DATA FOR REVIEW:
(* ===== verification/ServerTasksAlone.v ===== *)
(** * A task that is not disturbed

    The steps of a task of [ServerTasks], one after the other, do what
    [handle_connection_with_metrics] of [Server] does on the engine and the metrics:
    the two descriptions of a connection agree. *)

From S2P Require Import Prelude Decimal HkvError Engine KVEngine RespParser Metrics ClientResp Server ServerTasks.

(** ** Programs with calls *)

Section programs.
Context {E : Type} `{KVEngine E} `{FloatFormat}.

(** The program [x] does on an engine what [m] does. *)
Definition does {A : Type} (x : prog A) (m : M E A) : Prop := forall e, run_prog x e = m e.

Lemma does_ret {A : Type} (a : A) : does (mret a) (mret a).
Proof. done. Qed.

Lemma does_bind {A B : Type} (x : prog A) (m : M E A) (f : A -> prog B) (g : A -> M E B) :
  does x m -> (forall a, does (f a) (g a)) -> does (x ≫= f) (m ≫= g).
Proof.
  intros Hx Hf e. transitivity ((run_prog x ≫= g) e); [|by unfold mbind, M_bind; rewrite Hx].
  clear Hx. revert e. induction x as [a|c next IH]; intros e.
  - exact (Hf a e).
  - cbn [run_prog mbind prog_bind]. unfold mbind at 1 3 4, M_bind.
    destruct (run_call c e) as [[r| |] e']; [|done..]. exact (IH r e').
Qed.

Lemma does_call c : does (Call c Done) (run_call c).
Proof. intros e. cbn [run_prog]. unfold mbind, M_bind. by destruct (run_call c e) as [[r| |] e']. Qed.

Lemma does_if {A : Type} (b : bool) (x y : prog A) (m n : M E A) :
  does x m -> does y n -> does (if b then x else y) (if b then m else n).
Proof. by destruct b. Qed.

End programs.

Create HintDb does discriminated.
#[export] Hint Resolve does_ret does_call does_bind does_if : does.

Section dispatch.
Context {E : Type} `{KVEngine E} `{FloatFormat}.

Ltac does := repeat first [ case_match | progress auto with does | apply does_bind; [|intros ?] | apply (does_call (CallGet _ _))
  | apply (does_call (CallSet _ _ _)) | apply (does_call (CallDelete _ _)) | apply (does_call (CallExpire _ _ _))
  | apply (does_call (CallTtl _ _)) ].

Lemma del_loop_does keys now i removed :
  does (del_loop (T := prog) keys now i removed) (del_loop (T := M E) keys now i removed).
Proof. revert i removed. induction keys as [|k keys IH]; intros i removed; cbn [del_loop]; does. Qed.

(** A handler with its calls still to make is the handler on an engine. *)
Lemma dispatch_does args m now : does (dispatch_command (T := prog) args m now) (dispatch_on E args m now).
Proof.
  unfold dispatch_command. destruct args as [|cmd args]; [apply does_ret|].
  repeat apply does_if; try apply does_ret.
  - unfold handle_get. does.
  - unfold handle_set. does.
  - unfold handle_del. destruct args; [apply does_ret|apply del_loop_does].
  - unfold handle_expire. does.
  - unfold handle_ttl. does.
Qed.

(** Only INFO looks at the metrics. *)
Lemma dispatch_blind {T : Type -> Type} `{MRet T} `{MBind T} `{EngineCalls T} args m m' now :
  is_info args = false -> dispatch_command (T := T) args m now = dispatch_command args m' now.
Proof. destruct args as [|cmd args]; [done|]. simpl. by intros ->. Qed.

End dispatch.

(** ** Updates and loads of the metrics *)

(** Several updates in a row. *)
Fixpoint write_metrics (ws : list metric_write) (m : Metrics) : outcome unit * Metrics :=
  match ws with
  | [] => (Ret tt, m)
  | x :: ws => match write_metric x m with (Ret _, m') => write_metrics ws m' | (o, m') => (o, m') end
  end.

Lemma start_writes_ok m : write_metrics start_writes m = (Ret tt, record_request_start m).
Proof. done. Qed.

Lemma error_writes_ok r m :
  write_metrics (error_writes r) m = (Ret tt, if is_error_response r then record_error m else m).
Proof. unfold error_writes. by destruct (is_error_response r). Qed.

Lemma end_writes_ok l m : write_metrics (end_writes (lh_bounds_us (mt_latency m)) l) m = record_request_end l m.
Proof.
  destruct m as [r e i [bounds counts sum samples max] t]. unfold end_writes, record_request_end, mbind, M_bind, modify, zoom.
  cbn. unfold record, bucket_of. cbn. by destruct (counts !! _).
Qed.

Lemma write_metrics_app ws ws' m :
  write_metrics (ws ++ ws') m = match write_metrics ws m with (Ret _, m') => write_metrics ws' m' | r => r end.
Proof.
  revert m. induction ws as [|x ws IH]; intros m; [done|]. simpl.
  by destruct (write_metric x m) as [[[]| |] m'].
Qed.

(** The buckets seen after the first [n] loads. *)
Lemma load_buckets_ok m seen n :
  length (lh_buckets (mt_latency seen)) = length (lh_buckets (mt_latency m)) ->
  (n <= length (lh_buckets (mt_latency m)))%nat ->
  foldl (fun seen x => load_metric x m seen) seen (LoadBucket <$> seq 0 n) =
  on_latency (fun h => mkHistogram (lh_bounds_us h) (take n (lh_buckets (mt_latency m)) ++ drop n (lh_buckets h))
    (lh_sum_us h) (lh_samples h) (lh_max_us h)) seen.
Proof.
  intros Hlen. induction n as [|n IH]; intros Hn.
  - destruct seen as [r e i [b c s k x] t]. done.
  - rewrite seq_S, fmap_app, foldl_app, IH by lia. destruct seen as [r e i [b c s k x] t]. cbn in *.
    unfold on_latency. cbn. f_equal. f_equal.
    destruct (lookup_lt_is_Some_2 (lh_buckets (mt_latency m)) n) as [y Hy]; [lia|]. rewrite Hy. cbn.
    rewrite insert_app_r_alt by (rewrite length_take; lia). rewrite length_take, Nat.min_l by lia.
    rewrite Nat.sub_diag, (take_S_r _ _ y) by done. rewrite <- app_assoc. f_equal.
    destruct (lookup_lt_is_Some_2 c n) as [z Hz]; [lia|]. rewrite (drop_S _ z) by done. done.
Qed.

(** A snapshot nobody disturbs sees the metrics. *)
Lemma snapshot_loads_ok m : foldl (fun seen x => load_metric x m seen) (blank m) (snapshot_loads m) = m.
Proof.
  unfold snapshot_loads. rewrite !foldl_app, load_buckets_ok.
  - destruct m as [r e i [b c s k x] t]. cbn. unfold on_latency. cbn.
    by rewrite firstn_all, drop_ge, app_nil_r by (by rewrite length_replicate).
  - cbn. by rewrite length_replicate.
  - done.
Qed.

THE PROBLEM:
Tell how many lines of the material above contain the word "args", giving only the number.

SOLUTION TO THE PROBLEM:
6